The records:
Lemma zoom_fst {W St A} (get : W -> St) (put : St -> W -> W) (m : M St A) w :
  (zoom get put m w).1 = (m (get w)).1.
Proof. unfold zoom. by destruct (m (get w)). Qed.

(** A call on a component keeps what holds of that component, and what does
    not depend on it. *)
Lemma preserves_zoom_part {W St A} (get : W -> St) (put : St -> W -> W)
    (J : St -> Prop) (m : M St A) :
  (forall x w, get (put x w) = x) -> preserves J m ->
  preserves (fun w => J (get w)) (zoom get put m).
Proof. intros Hgp Hm w Hw. rewrite zoom_snd, Hgp. by apply Hm. Qed.

Lemma preserves_zoom_frame {W St T A} (get : W -> St) (put : St -> W -> W)
    (other : W -> T) (J : T -> Prop) (m : M St A) :
  (forall x w, other (put x w) = other w) ->
  preserves (fun w => J (other w)) (zoom get put m).
Proof. intros Hgp w Hw. by rewrite zoom_snd, Hgp. Qed.

#[export] Hint Resolve preserves_ret preserves_throw preserves_bind
  preserves_catch preserves_gets preserves_of_option preserves_for_each
  preserves_map_each : stow.

(** Runs a method symbolically: unfolds the monad and splits on the outcomes
    of the calls it makes. *)
Ltac run := unfold bind, catch, ret, throw, gets, modify, of_option, zoom in *;
            simpl in *.

(** Proves that a method preserves an invariant from the calls it makes. *)
Ltac preserve :=
  repeat match goal with
    | |- preserves _ (bind _ _) => apply preserves_bind; [|intros ?]
    | |- preserves _ (ret _) => apply preserves_ret
    | |- preserves _ (match ?x with _ => _ end) => destruct x
    | |- preserves _ (let _ := _ in _) => cbv zeta
    end; eauto with stow.

Ltac split_match :=
  repeat (case_match; simplify_eq/=; try done).
(* ===== verification/Goals.v ===== *)
(** * GoalsService: the savings-goal projection

    Models [backend/src/goals/goals.service.ts]: the [goals] table keyed by
    [on_chain_id], its status machine and its listings. *)
From Stdlib Require Import ZArith Lia.
From stdpp Require Import base list strings relations.
From S2P Require Import Prelude Storage JsValue.
Local Open Scope Z_scope.

Module Goals.

Inductive GoalStatus := ACTIVE | REACHED | CLAIMED.

#[export] Instance GoalStatus_eq_dec : EqDecision GoalStatus.
Proof. solve_decision. Defined.

(** The [goals] entity. *)
Record Goal := mkGoal {
  on_chain_id : string;
  owner : string;
  name : string;
  target_amount : string;
  current_amount : string;
  status : GoalStatus;
  reached_at : option Z;
  created_at : Z;
}.

Record GoalSummary := mkSummary {
  total_goals : Z;
  active_goals : Z;
  reached_goals : Z;
  total_target : string;
  total_saved : string;
}.

Record PaginatedGoals := mkPage {
  data : list Goal;
  total : Z;
  page : Z;
  limit : Z;
}.

Section service.
Context {B : Backend}.

(** The repository. *)
Definition state : Type := table string Goal.

Definition findByOnChainId (id : string) : M state Goal :=
  await goal := gets (find_one id) in
  of_option (NotFoundException ("Goal " +:+ id +:+ " not found")) goal.

Definition save_goal (g : Goal) : M state Goal :=
  do modify (save (on_chain_id g) g) ;>
  ret g.

Definition upsertCreated (id own nm target : string) (now : Z) : M state Goal :=
  await existing := gets (find_one id) in
  match existing with
  | Some g => ret g
  | None => save_goal (mkGoal id own nm target "0" ACTIVE None now)
  end.

Definition applyContribution (id amt : string) : M state Goal :=
  await goal := findByOnChainId id in
  await current := BigInt (current_amount goal) in
  await delta := BigInt amt in
  save_goal (mkGoal (on_chain_id goal) (owner goal) (name goal) (target_amount goal)
               (Z_to_string (current + delta)) (status goal) (reached_at goal)
               (created_at goal)).

Definition with_status (g : Goal) (st : GoalStatus) (at_ : option Z) : Goal :=
  mkGoal (on_chain_id g) (owner g) (name g) (target_amount g) (current_amount g)
    st at_ (created_at g).

(** [markReached]: the goal and whether the call changed it. *)
Definition markReached (id : string) (now : Z) : M state (Goal * bool) :=
  await goal := findByOnChainId id in
  if decide (status goal = REACHED) then ret (goal, false)
  else
    await saved := save_goal (with_status goal REACHED (Some now)) in
    ret (saved, true).

Definition getByOnChainId (id : string) : M state Goal := findByOnChainId id.

Definition claim (id : string) : M state Goal :=
  await goal := findByOnChainId id in
  match status goal with
  | ACTIVE => throw (BadRequestException ("Goal " +:+ id +:+ " has not reached its target yet"))
  | CLAIMED => throw (BadRequestException ("Goal " +:+ id +:+ " has already been claimed"))
  | REACHED => save_goal (with_status goal CLAIMED (reached_at goal))
  end.

(** [find({ where: { owner }, order: { created_at } })]. *)
Definition owned_by (own : string) (t : state) : list Goal :=
  List.filter (fun g => bool_decide (owner g = own)) ((rows t).*2).

(** [list(owner?)]: an absent or empty owner lists every goal. *)
Definition list_goals (own : option string) : M state (list Goal) :=
  gets (fun t =>
    let found := match own with
                 | Some o => if decide (o = ""%string) then (rows t).*2 else owned_by o t
                 | None => (rows t).*2
                 end in
    order_by (fun g => - created_at g) found).

Definition listByOwnerPaginated (own : string) (pg lim : Z) (asc : bool)
  : M state PaginatedGoals :=
  gets (fun t =>
    let found := owned_by own t in
    let key := fun g => if asc then created_at g else - created_at g in
    mkPage (paginate pg lim (order_by key found)) (Z.of_nat (length found)) pg (Z.min lim 100)).

(** [goals.reduce((sum, g) => sum + BigInt(g.f), 0n)]. *)
Fixpoint sum_amounts (f : Goal -> string) (sum : Z) (gs : list Goal) : M state Z :=
  match gs with
  | [] => ret sum
  | g :: gs' => await n := BigInt (f g) in sum_amounts f (sum + n) gs'
  end.

Definition count_status (st : GoalStatus) (gs : list Goal) : Z :=
  Z.of_nat (length (List.filter (fun g => bool_decide (status g = st)) gs)).

Definition summary (own : option string) : M state GoalSummary :=
  await goals := list_goals own in
  await totalTarget := sum_amounts target_amount 0 goals in
  await totalSaved := sum_amounts current_amount 0 goals in
  ret (mkSummary (Z.of_nat (length goals)) (count_status ACTIVE goals)
         (count_status REACHED goals) (Z_to_string totalTarget) (Z_to_string totalSaved)).
End service.

(** ** Specification *)

(** Every row is stored under its own on-chain id. *)
Definition keyed {B : Backend} (t : state) : Prop :=
  forall id g, find_one id t = Some g -> on_chain_id g = id.

(** The calls that write. *)
Inductive op :=
| UpsertCreated (id own nm target : string)
| ApplyContribution (id amt : string)
| MarkReached (id : string)
| Claim (id : string).

Definition run_op {B : Backend} (o : op) (now : Z) (t : state) : state :=
  match o with
  | UpsertCreated id own nm target => (upsertCreated id own nm target now t).2
  | ApplyContribution id amt => (applyContribution id amt t).2
  | MarkReached id => (markReached id now t).2
  | Claim id => (claim id t).2
  end.

(** The steps a stored goal's status can take. *)
Inductive status_step : GoalStatus -> GoalStatus -> Prop :=
| step_stay st : status_step st st
| step_reach : status_step ACTIVE REACHED
| step_claim : status_step REACHED CLAIMED
| step_reopen : status_step CLAIMED REACHED.

(** The columns no call rewrites. *)
Definition same_goal (g g' : Goal) : Prop :=
  on_chain_id g = on_chain_id g' /\ owner g = owner g' /\ name g = name g' /\
  target_amount g = target_amount g' /\ created_at g = created_at g'.

(** The goals of an owner filter, unordered. *)
Definition selected {B : Backend} (own : option string) (t : state) : list Goal :=
  match own with
  | Some o => if decide (o = ""%string) then (rows t).*2 else owned_by o t
  | None => (rows t).*2
  end.

Section proofs.
Context {B : Backend}.

Lemma findByOnChainId_run id (t : state) :
  findByOnChainId id t =
    match find_one id t with
    | Some g => (Ret g, t)
    | None => (Throw (NotFoundException ("Goal " +:+ id +:+ " not found")), t)
    end.
Proof. unfold findByOnChainId. run. by destruct (find_one id t). Qed.
(* ===== verification/Savings.v ===== *)
(** * SavingsService: product summary and yield positions

    Models [backend/src/savings/savings.service.ts], which reads the balance
    and goal services and keeps the [yield_positions] table and the cached
    yield rate. *)
From Stdlib Require Import ZArith Lia SpecFloat.
From stdpp Require Import base list strings.
From S2P Require Import Prelude Storage JsValue JsNumber Balance Goals.
Local Open Scope Z_scope.

Module Savings.

(** The [yield_positions] entity. *)
Record YieldPosition := mkPosition {
  owner : string;
  shares : string;
  exchange_rate_snapshot : option string;
  updated_at : Z;
}.

Record YieldRateResponse := mkRate {
  rr_rate : string;
  rr_apr : option number;
  rr_window_days : Z;
}.

Record YieldPositionResponse := mkPositionResponse {
  pr_address : string;
  pr_shares : string;
  pr_estimated_asset_value : option string;
  pr_exchange_rate_snapshot : option string;
  pr_updated_at : Z;
}.

Record SavingsSummary := mkSummary {
  address : string;
  products : list (string * string);
  total : string;
}.

Definition YIELD_RATE_CACHE_TTL_MS : Z := 30000.
Definition YIELD_RATE_CACHE_KEY : string := "savings:yield:rate".

Section service.
Context {B : Backend}.

(** The services and repositories injected in the constructor.  The cache
    entries of this service and of [BalanceService] have distinct keys. *)
Record state := mkState {
  balance : Balance.state;
  goals : Goals.state;
  positions : table string YieldPosition;
  rate_cache : cache YieldRateResponse;
}.

Definition on_balance {A} (m : M Balance.state A) : M state A :=
  zoom balance (fun b s => mkState b (goals s) (positions s) (rate_cache s)) m.
Definition on_goals {A} (m : M Goals.state A) : M state A :=
  zoom goals (fun g s => mkState (balance s) g (positions s) (rate_cache s)) m.

(** [products.reduce((sum, p) => sum + BigInt(p.total), 0n)]. *)
Fixpoint sum_products (sum : Z) (ps : list (string * string)) : M state Z :=
  match ps with
  | [] => ret sum
  | p :: ps' => await n := BigInt p.2 in sum_products (sum + n) ps'
  end.

Definition summary (addr : string) (now : Z) : M state SavingsSummary :=
  await flexible := on_balance (Balance.get addr now) in
  await gs := on_goals (Goals.summary (Some addr)) in
  let ps := [("flexible"%string, Balance.view_amount flexible);
             ("goals"%string, Goals.total_saved gs)] in
  await sum := sum_products 0 ps in
  ret (mkSummary addr ps (Z_to_string sum)).

(** The [try] block of [getYieldPosition]: [null] when the shares are not an
    integer literal or the rate is not positive. *)
Definition estimate (sh rate : string) : option string :=
  match BigInt_of_string sh with
  | Some n =>
      let r := parseFloat rate in
      if num_ltb (num_of_Z 0) r
      then Some (num_to_string (Math_floor (num_mul (num_of_Z n) r)))
      else None
  | None => None
  end.

Definition getYieldPosition (ownerAddress : string) (now : Z) : M state YieldPositionResponse :=
  await position := gets (fun s => find_one ownerAddress (positions s)) in
  match position with
  | None => ret (mkPositionResponse ownerAddress "0" None None now)
  | Some p =>
      let estimatedValue :=
        match exchange_rate_snapshot p with
        | Some r => if decide (r = ""%string \/ shares p = "0"%string) then None
                    else estimate (shares p) r
        | None => None
        end in
      ret (mkPositionResponse (owner p) (shares p) estimatedValue
             (exchange_rate_snapshot p) (updated_at p))
  end.

Definition upsertYieldPosition (own sh : string) (exchangeRate : option string) (now : Z)
  : M state YieldPosition :=
  await found := gets (fun s => find_one own (positions s)) in
  let position := match found with
                  | Some p => p
                  | None => mkPosition own "0" None now
                  end in
  let snapshot := match exchangeRate with
                  | Some r => Some r
                  | None => exchange_rate_snapshot position
                  end in
  let saved := mkPosition (owner position) sh snapshot now in
  do modify (fun s => mkState (balance s) (goals s) (save own saved (positions s)) (rate_cache s)) ;>
  ret saved.

(** [first_row] is the database library's answer to
    [findOne({ order: { updated_at: 'DESC' } })], a query without a [where]. *)
Definition getYieldRate (first_row : table string YieldPosition -> outcome (option YieldPosition))
    (now : Z) : M state YieldRateResponse :=
  await cached := gets (fun s => cache_get YIELD_RATE_CACHE_KEY now (rate_cache s)) in
  match cached with
  | Some r => ret r
  | None =>
      await latestPosition := (fun s => (first_row (positions s), s)) in
      let currentRate :=
        default "0"%string (latestPosition ≫= exchange_rate_snapshot) in
      await view := Balance.buildYieldRateView currentRate [] Balance.APR_WINDOW_DAYS now in
      let response := mkRate (Balance.yr_rate view) (Balance.yr_apr view)
                             (Balance.yr_window_days view) in
      do modify (fun s => mkState (balance s) (goals s) (positions s)
           (cache_set YIELD_RATE_CACHE_KEY response YIELD_RATE_CACHE_TTL_MS now (rate_cache s))) ;>
      ret response
  end.

Definition invalidateYieldRateCache : M state unit :=
  modify (fun s => mkState (balance s) (goals s) (positions s)
                           (cache_del YIELD_RATE_CACHE_KEY (rate_cache s))).
End service.

(** ** Properties *)

(** The address's savings total is its flexible balance, as the table holds
    it even when the read comes from the cache, plus the saved amounts of all its
    goals; the goal product is the same sum.  Amounts are integer literals and the
    balance cache is coherent, as every balance call leaves it. *)
Theorem summary_total {B : Backend} (addr : string) (now : Z) (s : state) (n : Z) (targets saved : list Z) :
  Balance.coherent (balance s) -> Balance.amount_of addr (balance s) = Some n ->
  Forall2 (fun g z => BigInt_of_string (Goals.target_amount g) = Some z)
    (Goals.selected (Some addr) (goals s)) targets ->
  Forall2 (fun g z => BigInt_of_string (Goals.current_amount g) = Some z)
    (Goals.selected (Some addr) (goals s)) saved ->
  exists sm, (summary addr now s).1 = Ret sm /\ total sm = Z_to_string (n + sumZ saved) /\
    products sm = [("flexible"%string, Balance.view_amount (Balance.table_view addr (balance s)));
                   ("goals"%string, Z_to_string (sumZ saved))].
Proof.
  intros Hc Hn Ht Hs. unfold summary, bind at 1, on_balance, zoom.
  destruct (Balance.get_run addr now (balance s) Hc) as (Hget & _ & _).
  destruct (Balance.get addr now (balance s)) as [r b']. cbn [fst] in Hget. subst r.
  destruct (Goals.summary_run (Some addr) (goals s) targets saved Ht Hs) as (gs & Hrun & _ & Hsum & _).
  unfold bind at 1, on_goals, zoom. cbn [goals]. rewrite Hrun, Hsum.
  assert (Hb : BigInt_of_string (Balance.view_amount (Balance.table_view addr (balance s))) = Some n).
  { rewrite <-Hn. unfold Balance.table_view, Balance.amount_of. cbn. by case_match. }
  unfold bind, sum_products, BigInt. cbn [snd]. rewrite Hb. cbn [of_option ret bind].
  unfold bind. rewrite BigInt_of_string_to_string. cbn [of_option ret].
  by eexists.
Qed.

Lemma summary_total_witness :
  let s := mkState (B := MemBackend) (Balance.credit "G1" "30" 0 Balance.initial).2
    (Goals.run_ops [(Goals.UpsertCreated "7" "G1" "car" "50", 1);
                    (Goals.ApplyContribution "7" "12", 2)] empty_table) empty_table empty_cache in
  exists sm, (summary "G1" 3 s).1 = Ret sm /\ total sm = "42"%string.
Proof.
  intros s.
  destruct (summary_total (B := MemBackend) "G1" 3 s 30 [50] [12]) as (sm & H1 & H2 & _).
  - apply Balance.credit_coherent, Balance.initial_coherent.
  - vm_compute. reflexivity.
  - repeat constructor.
  - repeat constructor.
  - exists sm. split; [exact H1|exact H2].
Defined.

(** [getYieldRate] never reports an APR: whichever position the database
    returns, a response that is not served from the cache carries that position's
    rate and [apr] [null], because the harvest history it is computed from is
    always empty. *)
Theorem getYieldRate_no_apr {B : Backend}
    (first_row : table string YieldPosition -> outcome (option YieldPosition))
    (now : Z) (s : state) (p : option YieldPosition) :
  cache_get YIELD_RATE_CACHE_KEY now (rate_cache s) = None -> first_row (positions s) = Ret p ->
  exists r, (getYieldRate first_row now s).1 = Ret r /\ rr_apr r = None /\
    rr_rate r = default "0"%string (p ≫= exchange_rate_snapshot).
Proof. intros Hc Hp. unfold getYieldRate. run. rewrite Hc. simpl. rewrite Hp. by eexists. Qed.

Lemma getYieldRate_no_apr_witness :
  let s := (upsertYieldPosition (B := MemBackend) "G1" "5" (Some "10500000"%string) 1
    (mkState Balance.initial empty_table empty_table empty_cache)).2 in
  let first_row := fun t : table string YieldPosition =>
    Ret (head (order_by (fun p => - updated_at p) ((rows t).*2))) in
  exists r, (getYieldRate first_row 2 s).1 = Ret r /\ rr_apr r = None /\ rr_rate r = "10500000"%string.
Proof.
  intros s first_row.
  apply (getYieldRate_no_apr (B := MemBackend) first_row 2 s
    (Some (mkPosition "G1" "5" (Some "10500000"%string) 1))); reflexivity.
Defined.
End Savings.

Action item:
Starting at the first line of the data above, retype each line exactly until you reach the line containing "From Stdlib Require Import ZArith Lia.", and include that line too.

Response to the task:
Lemma zoom_fst {W St A} (get : W -> St) (put : St -> W -> W) (m : M St A) w :
  (zoom get put m w).1 = (m (get w)).1.
Proof. unfold zoom. by destruct (m (get w)). Qed.

(** A call on a component keeps what holds of that component, and what does
    not depend on it. *)
Lemma preserves_zoom_part {W St A} (get : W -> St) (put : St -> W -> W)
    (J : St -> Prop) (m : M St A) :
  (forall x w, get (put x w) = x) -> preserves J m ->
  preserves (fun w => J (get w)) (zoom get put m).
Proof. intros Hgp Hm w Hw. rewrite zoom_snd, Hgp. by apply Hm. Qed.

Lemma preserves_zoom_frame {W St T A} (get : W -> St) (put : St -> W -> W)
    (other : W -> T) (J : T -> Prop) (m : M St A) :
  (forall x w, other (put x w) = other w) ->
  preserves (fun w => J (other w)) (zoom get put m).
Proof. intros Hgp w Hw. by rewrite zoom_snd, Hgp. Qed.

#[export] Hint Resolve preserves_ret preserves_throw preserves_bind
  preserves_catch preserves_gets preserves_of_option preserves_for_each
  preserves_map_each : stow.

(** Runs a method symbolically: unfolds the monad and splits on the outcomes
    of the calls it makes. *)
Ltac run := unfold bind, catch, ret, throw, gets, modify, of_option, zoom in *;
            simpl in *.

(** Proves that a method preserves an invariant from the calls it makes. *)
Ltac preserve :=
  repeat match goal with
    | |- preserves _ (bind _ _) => apply preserves_bind; [|intros ?]
    | |- preserves _ (ret _) => apply preserves_ret
    | |- preserves _ (match ?x with _ => _ end) => destruct x
    | |- preserves _ (let _ := _ in _) => cbv zeta
    end; eauto with stow.

Ltac split_match :=
  repeat (case_match; simplify_eq/=; try done).
(* ===== verification/Goals.v ===== *)
(** * GoalsService: the savings-goal projection

    Models [backend/src/goals/goals.service.ts]: the [goals] table keyed by
    [on_chain_id], its status machine and its listings. *)
From Stdlib Require Import ZArith Lia.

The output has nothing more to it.